Here is the problem - i have been given a prime number P and a number K. I need to compute P ^ P ^ P ... k times modulo to m.
Here P is a prime number.
(P ^ (P ^ (P ^ P .... k times))) % m
Few examples
for P = 2, K = 3, m = 3
2 ^ 2 ^ 2 % 3 = 1
for P = 5, K = 3, m = 3
5 ^ 5 ^ 5 % 3 = 2
I can do a brute force but the problem is the numbers can become very large.
here are the contraints
2 <= p < 10 ^ 8
1 <= k < 10 ^ 8
1 <= m <= 10 ^ 8
Assuming the exponentiation is left associative, meaning you have to compute:
[(p^p)^p]^p ... k times
Note: if this is a wrong assumption, then your question is a duplicate of this question. In fact, yours is easier, since p is prime.
Then this is equal to:
p^(p*p*p*... k times)
Which is equal to:
p^(p^k)
Using exponentiation by squaring this is doable in O(log p^k) = O(k log p)

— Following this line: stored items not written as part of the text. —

Lemma NoDup_fmap_elem {A B} (f : A -> B) (l : list A) x y :
  NoDup (f <$> l) -> x ∈ l -> y ∈ l -> f x = f y -> x = y.
Proof.
  intros Hn Hx Hy Hf. apply list_elem_of_lookup in Hx as [i Hi], Hy as [k Hk].
  assert (i = k) as ->; [|congruence]. apply (NoDup_lookup (f <$> l) i k (f x)); [done|..].
  - by rewrite list_lookup_fmap, Hi.
  - by rewrite list_lookup_fmap, Hk, Hf.
Qed.

Lemma elem_of_replaced {A} (before after : list A) x x' w :
  w ∈ before ++ x' :: after -> w ∈ before ++ x :: after \/ w = x'.
Proof. rewrite !elem_of_app, !elem_of_cons. tauto. Qed.

Section Laws.
Context {Job Key Outcome Ty : Type} `{Countable Key} `{EqDecision Ty} `{Jobs_of Job Key Outcome Ty}
  `{!JobsLaws Job Key Outcome Ty}.

Abbreviation Jobs := (Jobs Job Key Outcome Ty).
Abbreviation ManagedJob := (ManagedJob Job Key).
Abbreviation event := (event Job Key Outcome).
Implicit Types (j : Jobs) (m : ManagedJob) (es : list event).

(** A channel on which the result of a job is to be sent. *)
Definition pending j (c : nat) (i : Z) : Prop :=
  exists l sd, result_senders j !! i = Some l /\ sd ∈ l /\ sender_channel sd = c.

(** ** Sending results *)

Definition with_mail j (mail' : gmap nat Outcome) : Jobs :=
  MkJobs (last_task_id j) (result_senders j) (keyed_jobs j) (queue j) (next_channel j) mail'.
Definition sent (result : Outcome) (senders : list (Sender (Ty:=Ty))) (mail0 : gmap nat Outcome) : gmap nat Outcome :=
  foldl (fun mail s => <[sender_channel s := result]> mail) mail0 senders.

Lemma send_results_ok ty result senders j :
  (forall s, s ∈ senders -> sender_type s = ty) ->
  send_results ty result senders j = (Ok tt, with_mail j (sent result senders (mail j))).
Proof.
  revert j. induction senders as [|s senders IH]; intros j Hty; simpl.
  { by destruct j. }
  rewrite decide_True by (apply Hty; left). stm_step. rewrite IH by (intros; apply Hty; by right). done.
Qed.

Lemma sent_lookup result senders mail0 c :
  sent result senders mail0 !! c = if decide (c ∈ sender_channel <$> senders) then Some result else mail0 !! c.
Proof.
  revert mail0. induction senders as [|s senders IH]; intros mail0; simpl; [done|]. rewrite IH.
  destruct (decide (c ∈ sender_channel <$> senders)) as [Hc|Hc].
  - by rewrite decide_True by (by right).
  - destruct (decide (c = sender_channel s)) as [->|Hne].
    + rewrite lookup_insert_eq, decide_True; [done|left].
    + rewrite lookup_insert_ne, decide_False; [done| |done]. rewrite elem_of_cons. naive_solver.
Qed.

But, this is still too much for your stated limits of p, k < 10^8.
In order to make it better, you can use some information from this answer by Douglas Zare:
you could say that a^k mod m = a^(k mod phi(m)) mod m. However, this is not always true when a and m are not relatively prime
Fortunately, a = p in our case, and p is prime, so that holds.
So your problem reduces to computing:
p^(p^k mod phi(m)) mod m
Requiring two exponentiations by squaring, which is easily doable.

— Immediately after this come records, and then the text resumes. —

(* ===== verification/CompactionTheorems.v ===== *)
(** * Compaction and the workers

    The jobs of a database obey the laws the job manager relies on.  Compacting
    a collection or a database is a job that waits for other jobs: it needs a
    second worker. *)

From Stdlib Require Import ZArith Lia String.
From stdpp Require Import base list option numbers gmap.
From S2P Require Import Prelude Bytes Nebari Document Names Schema View Jobs Tasks StoreDemo JobsTheorems.

Local Open Scope Z_scope.

Abbreviation Sys := (System BackgroundJob Task JobOutcome JobType).

Section Compaction.
Context (schema : Schematic).
#[local] Existing Instance background_jobs.

Lemma gather_leaves c t : t ∈ gather_collection_trees schema c -> compact_targets schema t = [].
Proof.
  unfold gather_collection_trees. intros [Ht|(v & Ht & _)%list_elem_of_bind]%elem_of_app;
    repeat (apply elem_of_cons in Ht as [->|Ht]; [done|]); by apply elem_of_nil in Ht.
Qed.

Lemma compact_targets_flat t t' : t' ∈ compact_targets schema t -> compact_targets schema t' = [].
Proof.
  destruct t; simpl; try (by intros ?%elem_of_nil); [apply gather_leaves|].
  intros [(c & Ht & _)%list_elem_of_bind| ->%list_elem_of_singleton]%elem_of_app; [by eapply gather_leaves|done].
Qed.

#[export] Instance background_jobs_laws : JobsLaws BackgroundJob Task JobOutcome JobType (H := background_jobs schema).
Proof.
  split; simpl.
  - by intros [] [].
  - intros [] []; simpl; try done. by intros [= ->].
  - intros [] j; simpl; try (by intros ?%elem_of_nil). intros (t & -> & Ht)%list_elem_of_fmap. simpl.
    by rewrite (compact_targets_flat _ _ Ht).
Qed.

Abbreviation runs := (run (H0 := background_jobs schema)).

Lemma run_trans (s1 s2 s3 : Sys) es1 es2 : runs s1 es1 s2 -> runs s2 es2 s3 -> runs s1 (es1 ++ es2) s3.
Proof.
  intros Hrun. induction 1 as [s|s es s' e s'' Hr IH Hs]; [by rewrite app_nil_r|]. rewrite app_assoc.
  econstructor; [by apply IH|done].
Qed.

(** A worker enqueues the jobs it depends on without receiving anything. *)
Lemma enqueue_all (s : Sys) m js ws :
  running s = [MkWorker m js ws] -> exists es s' cs,
    runs s es s' /\ running s' = [MkWorker m [] (ws ++ cs)] /\ idle s' = idle s /\
    mail (jobs s') = mail (jobs s) /\ length cs = length js.
Proof.
  revert s ws. induction js as [|j js IH]; intros s ws Hr.
  { exists [], s, []. rewrite app_nil_r. split_and!; [constructor|done..]. }
  destruct (lookup_or_enqueue (H0 := background_jobs schema) j (jobs s)) as [h j'] eqn:Hl.
  set (s1 := MkSystem j' (idle s) [MkWorker m js (ws ++ [receiver h])] (crashed s) : Sys).
  destruct (IH s1 (ws ++ [receiver h]) eq_refl) as (es & s' & cs & Hrun & Hr' & Hi & Hm & Hlen).
  exists ([Submitted j h] ++ es), s', (receiver h :: cs). split_and!.
  - eapply run_trans; [|exact Hrun]. apply (run_snoc s [] s); [constructor|]. apply step_work.
    by apply (work_enqueue (H0 := background_jobs schema) s [] []).
  - by rewrite Hr', <- app_assoc.
  - done.
  - rewrite Hm. simpl. by eapply lookup_or_enqueue_mail.
  - simpl. by rewrite Hlen.
Qed.

(** With a single worker, compacting a collection never finishes: the
    worker takes the job, enqueues the compaction of every tree and waits for
    them; from then on no result is sent on any channel, whatever clients do. *)
Theorem single_worker_compaction_blocks database c :
  exists es s h,
    runs (started 1) es s /\
    Submitted (Compactor (MkCompaction database (TargetCollection c))) h ∈ es /\
    forall es' s', runs s es' s' -> mail (jobs s') !! receiver h = None.
Proof.
  set (job := Compactor (MkCompaction database (TargetCollection c))).
  destruct (lookup_or_enqueue (H0 := background_jobs schema) job jobs_default) as [h j] eqn:Hl.
  set (s1 := MkSystem j 1 [] [] : Sys).
  assert (runs (started 1) [Submitted job h] s1) as Hrun1.
  { apply (run_snoc (started 1) [] (started 1)); [constructor|]. by apply (step_submit job h j (started 1)). }
  assert (exists m, queue j = [m] /\ mj_job m = job) as (m & Hq & Hmj).
  { destruct (lookup_or_enqueue_queue _ _ _ _ Hl) as [Hq|(m & Hq & Hm)]; [|by exists m].
    unfold lookup_or_enqueue in Hl. simpl in Hl. rewrite lookup_empty in Hl. by injection Hl as _ <-. }
  apply lookup_or_enqueue_mail in Hl as Hmail.
  set (s2 := MkSystem (MkJobs (last_task_id j) (result_senders j) (keyed_jobs j) [] (next_channel j) (mail j)) 0
    [MkWorker m (compact_trees schema (mj_job m)) []] [] : Sys).
  assert (runs s1 [Internal] s2) as Hrun2.
  { apply (run_snoc s1 [] s1); [constructor|]. apply step_work. by apply (work_take (H0 := background_jobs schema) m [] 0 s1). }
  destruct (enqueue_all s2 m (compact_trees schema (mj_job m)) [] eq_refl) as (es & s3 & cs & Hrun3 & Hr3 & Hi3 & Hm3 & Hlen).
  eexists _, s3, _. split; [eapply run_trans; [exact Hrun1|eapply run_trans; [exact Hrun2|exact Hrun3]]|]. split; [left|].
  intros es' s' Hrun. destruct (all_blocked_run s3 es' s' Hrun) as [_ ->].
  - split; [by rewrite Hi3|]. intros w Hw. rewrite Hr3 in Hw. apply list_elem_of_singleton in Hw as ->. split; [done|].
    rewrite Hmj in Hlen. destruct cs as [|ch cs]; [done|]. exists ch. split; [done|]. rewrite Hm3. simpl. by rewrite Hmail.
  - rewrite Hm3. simpl. by rewrite Hmail.
Qed.

End Compaction.

(** ** Examples

    Two clients ask for the compaction of the key-value store, one worker runs
    it for both; and the same job panicking. *)

Module JobsExamples.
Import StoreDemo.

#[local] Instance demo_jobs : Jobs_of BackgroundJob Task JobOutcome JobType := background_jobs demo_schema.
#[local] Instance outcome_inhabited : Inhabited JobOutcome := populate UnitDone.
#[local] Instance demo_jobs_laws : JobsLaws BackgroundJob Task JobOutcome JobType := background_jobs_laws demo_schema.

Definition compaction : BackgroundJob := Compactor (MkCompaction [] TargetKeyValue).
Definition asked (s : Sys) : Sys :=
  MkSystem (lookup_or_enqueue compaction (jobs s)).2 (idle s) (running s) (crashed s).
Definition submitted (s : Sys) : event BackgroundJob Task JobOutcome :=
  Submitted compaction (lookup_or_enqueue compaction (jobs s)).1.

Lemma run_asked s0 es s : run s0 es s -> run s0 (es ++ [submitted s]) (asked s).
Proof.
  intros Hrun. eapply run_snoc; [exact Hrun|]. apply step_submit. by destruct (lookup_or_enqueue _ _).
Qed.

Definition asked_twice : Sys := asked (asked (started 1)).
Definition asked_events := [submitted (started 1); submitted (asked (started 1))].
Lemma run_asked_twice : run (started 1) asked_events asked_twice.
Proof. apply (run_asked _ [_]), (run_asked _ []). constructor. Qed.

(** The worker takes the job. *)
Definition managed : ManagedJob BackgroundJob Task := MkManagedJob 1 compaction (Some (job_key compaction)).
Definition taken : Sys :=
  let j := jobs asked_twice in
  MkSystem (MkJobs (last_task_id j) (result_senders j) (keyed_jobs j) [] (next_channel j) (mail j)) 0
    [MkWorker managed [] []] [].
Lemma work_taken : work asked_twice Internal taken.
Proof. pose proof (work_take managed [] 0 asked_twice eq_refl eq_refl) as Hw. exact Hw. Qed.

(** It completes the job, or panics. *)
Definition completed := job_completed 1 (Some (job_key compaction)) (job_type compaction) UnitDone (jobs taken).
Definition finished : Sys := MkSystem completed.2 1 [] [].
Lemma completed_ok : completed = (Ok tt, jobs finished).
Proof.
  assert (completed.1 = Ok tt) as Hok by (vm_compute; reflexivity). unfold finished. simpl. rewrite <- Hok. by destruct completed.
Qed.
Lemma work_finished : work taken (Completed managed UnitDone) finished.
Proof. apply (work_finish taken [] [] managed [] UnitDone (jobs finished)); [done|by left|exact completed_ok]. Qed.
Lemma finished_working : working asked_twice [Internal; Completed managed UnitDone] finished.
Proof. econstructor; [exact work_taken|]. econstructor; [exact work_finished|]. constructor. Qed.

Definition panicked : Sys := MkSystem (jobs taken) 0 [] [managed].
Lemma run_panicked : run (started 1) (asked_events ++ [Internal; Internal]) panicked.
Proof.
  apply (run_snoc _ (asked_events ++ [Internal]) taken).
  - eapply run_snoc; [exact run_asked_twice|]. apply step_work, work_taken.
  - by apply (step_crash taken [] [] managed [] []).
Qed.

Lemma run_finished : run (started 1) (asked_events ++ [Internal; Completed managed UnitDone]) finished.
Proof.
  apply (run_snoc _ (asked_events ++ [Internal]) taken).
  - eapply run_snoc; [exact run_asked_twice|]. apply step_work, work_taken.
  - apply step_work, work_finished.
Qed.

Lemma handles_served_witness :
  exists m result, Completed m result ∈ asked_events ++ [Internal; Completed managed UnitDone] /\
    serves m compaction (MkHandle 1 1) /\ mail (jobs finished) !! 1%nat = Some result.
Proof.
  destruct (handles_served 1 _ finished run_finished ltac:(vm_compute; reflexivity)) as [_ Hall].
  destruct (Hall compaction (MkHandle 1 1)) as [[_ (m & Hm & _)]|Hdone]; [|by apply elem_of_nil in Hm|exact Hdone].
  right. left.
Defined.

Lemma workers_finish_witness :
  (2 <= weight asked_twice)%nat /\
  exists m result, Completed m result ∈ asked_events ++ [Internal; Completed managed UnitDone] /\
    serves m compaction (MkHandle 1 1) /\ mail (jobs finished) !! 1%nat = Some result.
Proof.
  destruct (workers_finish 1 asked_events asked_twice [Internal; Completed managed UnitDone] finished run_asked_twice
    ltac:(vm_compute; reflexivity) ltac:(split; [reflexivity|vm_compute; lia]) finished_working) as [Hw Hdone].
  split; [exact Hw|]. destruct Hdone as [_ Hall].
  - intros e s'' Hs. inversion Hs; subst; try done;
      match goal with Hr : running finished = ?b ++ _ :: _ |- _ => by destruct b end.
  - apply (Hall compaction (MkHandle 1 1)). right. left.
Defined.

Lemma crashed_job_blocks_key_witness :
  submitted panicked = Submitted compaction (MkHandle 1 2) /\ mail (jobs (asked panicked)) !! 2%nat = None.
Proof.
  split; [reflexivity|].
  apply (crashed_job_blocks_key 1 _ panicked managed [submitted panicked] (asked panicked) compaction (MkHandle 1 2)
    run_panicked).
  - left.
  - apply (run_asked _ []). constructor.
  - vm_compute. reflexivity.
  - left.
  - reflexivity.
Defined.
End JobsExamples.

See how to compute the totient function efficiently:
int phi(int n)
{
int result = n; // Initialize result as n
// Consider all prime factors of n and subtract their
// multiples from result
for (int p=2; p*p<=n; ++p)
{
// Check if p is a prime factor.
if (n % p == 0)
{
// If yes, then update n and result
while (n % p == 0)
n /= p;
result -= result / p;
}
}
// If n has a prime factor greater than sqrt(n)
// (There can be at-most one such prime factor)
if (n > 1)
result -= result / n;
return result;
}